▶ _DATA UNDER STUDY_
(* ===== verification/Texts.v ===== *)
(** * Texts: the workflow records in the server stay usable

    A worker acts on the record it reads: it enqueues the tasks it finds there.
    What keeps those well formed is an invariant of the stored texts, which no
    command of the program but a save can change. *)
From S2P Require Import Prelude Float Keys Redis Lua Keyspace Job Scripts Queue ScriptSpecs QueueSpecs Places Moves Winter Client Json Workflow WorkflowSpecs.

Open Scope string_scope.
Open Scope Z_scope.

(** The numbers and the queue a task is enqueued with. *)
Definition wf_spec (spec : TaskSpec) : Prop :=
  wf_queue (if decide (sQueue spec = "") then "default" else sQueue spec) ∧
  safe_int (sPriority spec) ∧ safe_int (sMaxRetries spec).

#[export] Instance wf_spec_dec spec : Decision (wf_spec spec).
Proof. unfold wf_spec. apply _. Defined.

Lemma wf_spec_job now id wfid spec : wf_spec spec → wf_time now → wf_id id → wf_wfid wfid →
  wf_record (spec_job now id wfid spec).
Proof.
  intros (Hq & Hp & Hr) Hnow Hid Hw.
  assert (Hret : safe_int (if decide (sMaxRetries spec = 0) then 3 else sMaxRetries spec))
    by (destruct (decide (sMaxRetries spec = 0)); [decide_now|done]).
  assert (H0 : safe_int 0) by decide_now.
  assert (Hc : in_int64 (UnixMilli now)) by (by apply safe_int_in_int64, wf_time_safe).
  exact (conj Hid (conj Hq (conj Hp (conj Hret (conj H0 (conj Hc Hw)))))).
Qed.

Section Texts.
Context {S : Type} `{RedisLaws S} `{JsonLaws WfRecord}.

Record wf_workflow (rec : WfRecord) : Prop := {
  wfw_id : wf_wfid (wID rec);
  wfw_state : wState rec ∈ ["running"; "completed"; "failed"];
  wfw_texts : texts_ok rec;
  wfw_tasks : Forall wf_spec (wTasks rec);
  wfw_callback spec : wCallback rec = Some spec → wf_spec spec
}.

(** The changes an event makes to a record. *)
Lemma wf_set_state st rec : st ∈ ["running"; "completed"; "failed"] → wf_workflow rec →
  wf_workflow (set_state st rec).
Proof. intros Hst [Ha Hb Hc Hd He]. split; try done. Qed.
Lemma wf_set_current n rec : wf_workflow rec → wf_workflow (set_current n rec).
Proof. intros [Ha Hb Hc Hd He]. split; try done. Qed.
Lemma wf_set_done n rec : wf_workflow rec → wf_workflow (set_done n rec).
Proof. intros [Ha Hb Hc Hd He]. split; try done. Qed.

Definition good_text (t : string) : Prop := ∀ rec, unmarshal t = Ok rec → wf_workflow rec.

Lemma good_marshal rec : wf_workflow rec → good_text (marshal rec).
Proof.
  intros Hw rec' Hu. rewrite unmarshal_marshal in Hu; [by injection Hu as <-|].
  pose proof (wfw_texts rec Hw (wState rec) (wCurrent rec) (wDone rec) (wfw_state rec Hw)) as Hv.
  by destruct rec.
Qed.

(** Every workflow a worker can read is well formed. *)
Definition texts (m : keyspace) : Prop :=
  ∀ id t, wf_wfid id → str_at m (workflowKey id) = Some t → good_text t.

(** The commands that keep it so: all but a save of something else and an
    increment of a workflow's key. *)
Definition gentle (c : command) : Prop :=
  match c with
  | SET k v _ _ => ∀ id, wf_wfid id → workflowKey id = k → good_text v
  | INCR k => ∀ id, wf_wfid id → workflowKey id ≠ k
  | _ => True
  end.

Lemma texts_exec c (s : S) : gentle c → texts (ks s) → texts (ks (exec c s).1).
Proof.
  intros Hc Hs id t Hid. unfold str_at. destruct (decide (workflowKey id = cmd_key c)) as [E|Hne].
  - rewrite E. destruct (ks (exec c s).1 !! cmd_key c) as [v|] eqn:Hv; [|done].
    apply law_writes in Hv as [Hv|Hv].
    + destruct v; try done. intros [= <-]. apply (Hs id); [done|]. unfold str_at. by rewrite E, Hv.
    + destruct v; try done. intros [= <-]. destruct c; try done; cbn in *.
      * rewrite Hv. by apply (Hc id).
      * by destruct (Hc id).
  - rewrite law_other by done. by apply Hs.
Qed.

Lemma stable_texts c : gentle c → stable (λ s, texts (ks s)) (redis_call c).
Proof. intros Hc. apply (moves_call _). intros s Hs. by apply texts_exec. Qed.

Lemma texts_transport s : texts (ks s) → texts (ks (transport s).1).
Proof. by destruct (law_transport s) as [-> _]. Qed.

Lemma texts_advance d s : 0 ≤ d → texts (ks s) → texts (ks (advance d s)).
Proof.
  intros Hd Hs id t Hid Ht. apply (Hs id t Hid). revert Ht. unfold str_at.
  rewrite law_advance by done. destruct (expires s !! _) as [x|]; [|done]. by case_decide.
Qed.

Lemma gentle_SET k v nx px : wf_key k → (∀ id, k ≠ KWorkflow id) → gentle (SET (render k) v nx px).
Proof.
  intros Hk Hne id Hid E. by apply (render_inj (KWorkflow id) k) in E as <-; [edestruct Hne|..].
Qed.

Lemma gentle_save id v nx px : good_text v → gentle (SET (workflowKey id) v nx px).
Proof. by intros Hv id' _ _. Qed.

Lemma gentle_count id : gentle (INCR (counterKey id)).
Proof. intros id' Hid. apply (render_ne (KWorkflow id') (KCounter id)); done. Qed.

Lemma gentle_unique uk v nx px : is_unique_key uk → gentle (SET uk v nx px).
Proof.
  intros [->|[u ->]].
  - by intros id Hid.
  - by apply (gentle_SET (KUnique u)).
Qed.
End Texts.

▶ _WORK TO BE COMPLETED_
Collect each line above holding the string "rewrite".

▶ _SOLUTION TO THIS TASK_
  intros Hw rec' Hu. rewrite unmarshal_marshal in Hu; [by injection Hu as <-|].
  - rewrite E. destruct (ks (exec c s).1 !! cmd_key c) as [v|] eqn:Hv; [|done].
    + destruct v; try done. intros [= <-]. apply (Hs id); [done|]. unfold str_at. by rewrite E, Hv.
      * rewrite Hv. by apply (Hc id).
  - rewrite law_other by done. by apply Hs.
  rewrite law_advance by done. destruct (expires s !! _) as [x|]; [|done]. by case_decide.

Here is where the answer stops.